• What to work on: Take the records below and print them verbatim up to and including the line that carries "intros Ht He".

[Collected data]
□ □ □ □ □

Lemma read_file_total calls left b s :
  represents b s → file_ends calls left = true → left ≤ writableBytes b →
  read_file calls left b ⇓ λ r, ∀ b', r = Some b' → wf b' ∧ length (readable b') ≤ length s + left.
Proof.
  assert (Hstop : ∀ (b b' : Buffer) s left, represents b s → Some b = Some b' →
    wf b' ∧ length (readable b') ≤ length s + left).
  { intros b1 b' s1 left1 [Hw Hr] [= <-]. split; [done|]. rewrite Hr. lia. }
  revert left b s. induction calls as [|call calls IH]; intros [|left] b s Hb He Hroom; cbn [read_file];
    try (apply returns_ok; intros b'; by apply Hstop); [done|].
  destruct call as [t| | |]; cbn [file_ends] in He.
  - apply andb_prop in He as [Ht%bool_decide_eq_true He]. pose proof (fill_ok b s t Hb) as Hf.
    destruct (fill b t) as [b1|] eqn:Hfill; [|destruct Hf; lia]. cbn [mbind result_bind].
    eapply returns_mono; [apply (IH (S left - length t) b1 (s ++ t)); [apply Hf; lia|done|]|].
    + rewrite (fill_room _ _ _ Hfill). lia.
    + intros r Hr b' Hb'. destruct (Hr b' Hb') as [Hw Hl]. split; [done|]. rewrite length_app in Hl. lia.
  - apply returns_ok. intros b'. by apply Hstop.
  - by apply (IH (S left)).
  - done.
Qed.

Definition loaded_ok (db : DB) : Prop := Database.wf db ∧ keyspace_ok (Database.view db).

(** A dispatch that keeps [Q], whatever the command, unless an exception ends it. *)
Definition keeps {St} (rp : Replayer St) (Q : St → Prop) : Prop :=
  ∀ n st c args, args ≠ [] → Q st → out_ok c → rp_run rp n st c args ⇓? λ '(st', c'), Q st' ∧ out_ok c'.

Lemma with_table_keeps t es :
  CommandTable.table_ok t → (∀ j, env_ok (es j)) → keeps (with_table t es) loaded_ok.
Proof.
  intros Ht He n db c args Ha Hdb Hc. destruct args as [|a0 rest]; [done|]. cbn [rp_run with_table].
  eapply survives_mono; [apply CommandTable.dispatch_survives; [done|apply He|apply Hdb|apply Hdb|done]|].
  intros [db' c1] (Hwf' & Hks' & [x (Hout & Hok & _)] & _). done.
Qed.

Lemma replay_survives {St} (rp : Replayer St) (Q : St → Prop) fuel st c b i :
  keeps rp Q → Q st → out_ok c → wf b →
  RespParser.fits_int (readable b) → length (readable b) < fuel → replay rp fuel st c b i ⇓?? λ r, Q r.2.
Proof.
  intros HQ. revert st c b i. induction fuel as [|fuel IH]; intros st c b i Hst Hc Hb Hfit Hlen; [lia|].
  cbn [replay]. case_bool_decide; [done|].
  try_with RespParser.parse_survives; [done|exact Hfit|]. intros [r b'] [Hb' Hr].
  destruct r as [args|]; [|done]. destruct Hr as (frame & Hne & Hread).
  assert (Hlt : length (readable b') < length (readable b)).
  { rewrite Hread, length_app. destruct frame; [done|simpl; lia]. }
  assert (Hfit' : RespParser.fits_int (readable b')) by (unfold RespParser.fits_int in *; lia).
  destruct args as [|a0 rest]; [apply IH; try done; lia|].
  pass_with HQ; [done|done|done|]. intros [st' c1] [Hst' Hout].
  go_with (consume_ok _ (readable (Connection.out_ c1))); [by split|by rewrite length_readable|].
  intros out' [Hw _]. apply IH; try done. lia.
Qed.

□ □ □ □ □

• Response to this task:
Lemma read_file_total calls left b s :
  represents b s → file_ends calls left = true → left ≤ writableBytes b →
  read_file calls left b ⇓ λ r, ∀ b', r = Some b' → wf b' ∧ length (readable b') ≤ length s + left.
Proof.
  assert (Hstop : ∀ (b b' : Buffer) s left, represents b s → Some b = Some b' →
    wf b' ∧ length (readable b') ≤ length s + left).
  { intros b1 b' s1 left1 [Hw Hr] [= <-]. split; [done|]. rewrite Hr. lia. }
  revert left b s. induction calls as [|call calls IH]; intros [|left] b s Hb He Hroom; cbn [read_file];
    try (apply returns_ok; intros b'; by apply Hstop); [done|].
  destruct call as [t| | |]; cbn [file_ends] in He.
  - apply andb_prop in He as [Ht%bool_decide_eq_true He]. pose proof (fill_ok b s t Hb) as Hf.
    destruct (fill b t) as [b1|] eqn:Hfill; [|destruct Hf; lia]. cbn [mbind result_bind].
    eapply returns_mono; [apply (IH (S left - length t) b1 (s ++ t)); [apply Hf; lia|done|]|].
    + rewrite (fill_room _ _ _ Hfill). lia.
    + intros r Hr b' Hb'. destruct (Hr b' Hb') as [Hw Hl]. split; [done|]. rewrite length_app in Hl. lia.
  - apply returns_ok. intros b'. by apply Hstop.
  - by apply (IH (S left)).
  - done.
Qed.

Definition loaded_ok (db : DB) : Prop := Database.wf db ∧ keyspace_ok (Database.view db).

(** A dispatch that keeps [Q], whatever the command, unless an exception ends it. *)
Definition keeps {St} (rp : Replayer St) (Q : St → Prop) : Prop :=
  ∀ n st c args, args ≠ [] → Q st → out_ok c → rp_run rp n st c args ⇓? λ '(st', c'), Q st' ∧ out_ok c'.

Lemma with_table_keeps t es :
  CommandTable.table_ok t → (∀ j, env_ok (es j)) → keeps (with_table t es) loaded_ok.
Proof.
  intros Ht He n db c args Ha Hdb Hc. destruct args as [|a0 rest]; [done|]. cbn [rp_run with_table].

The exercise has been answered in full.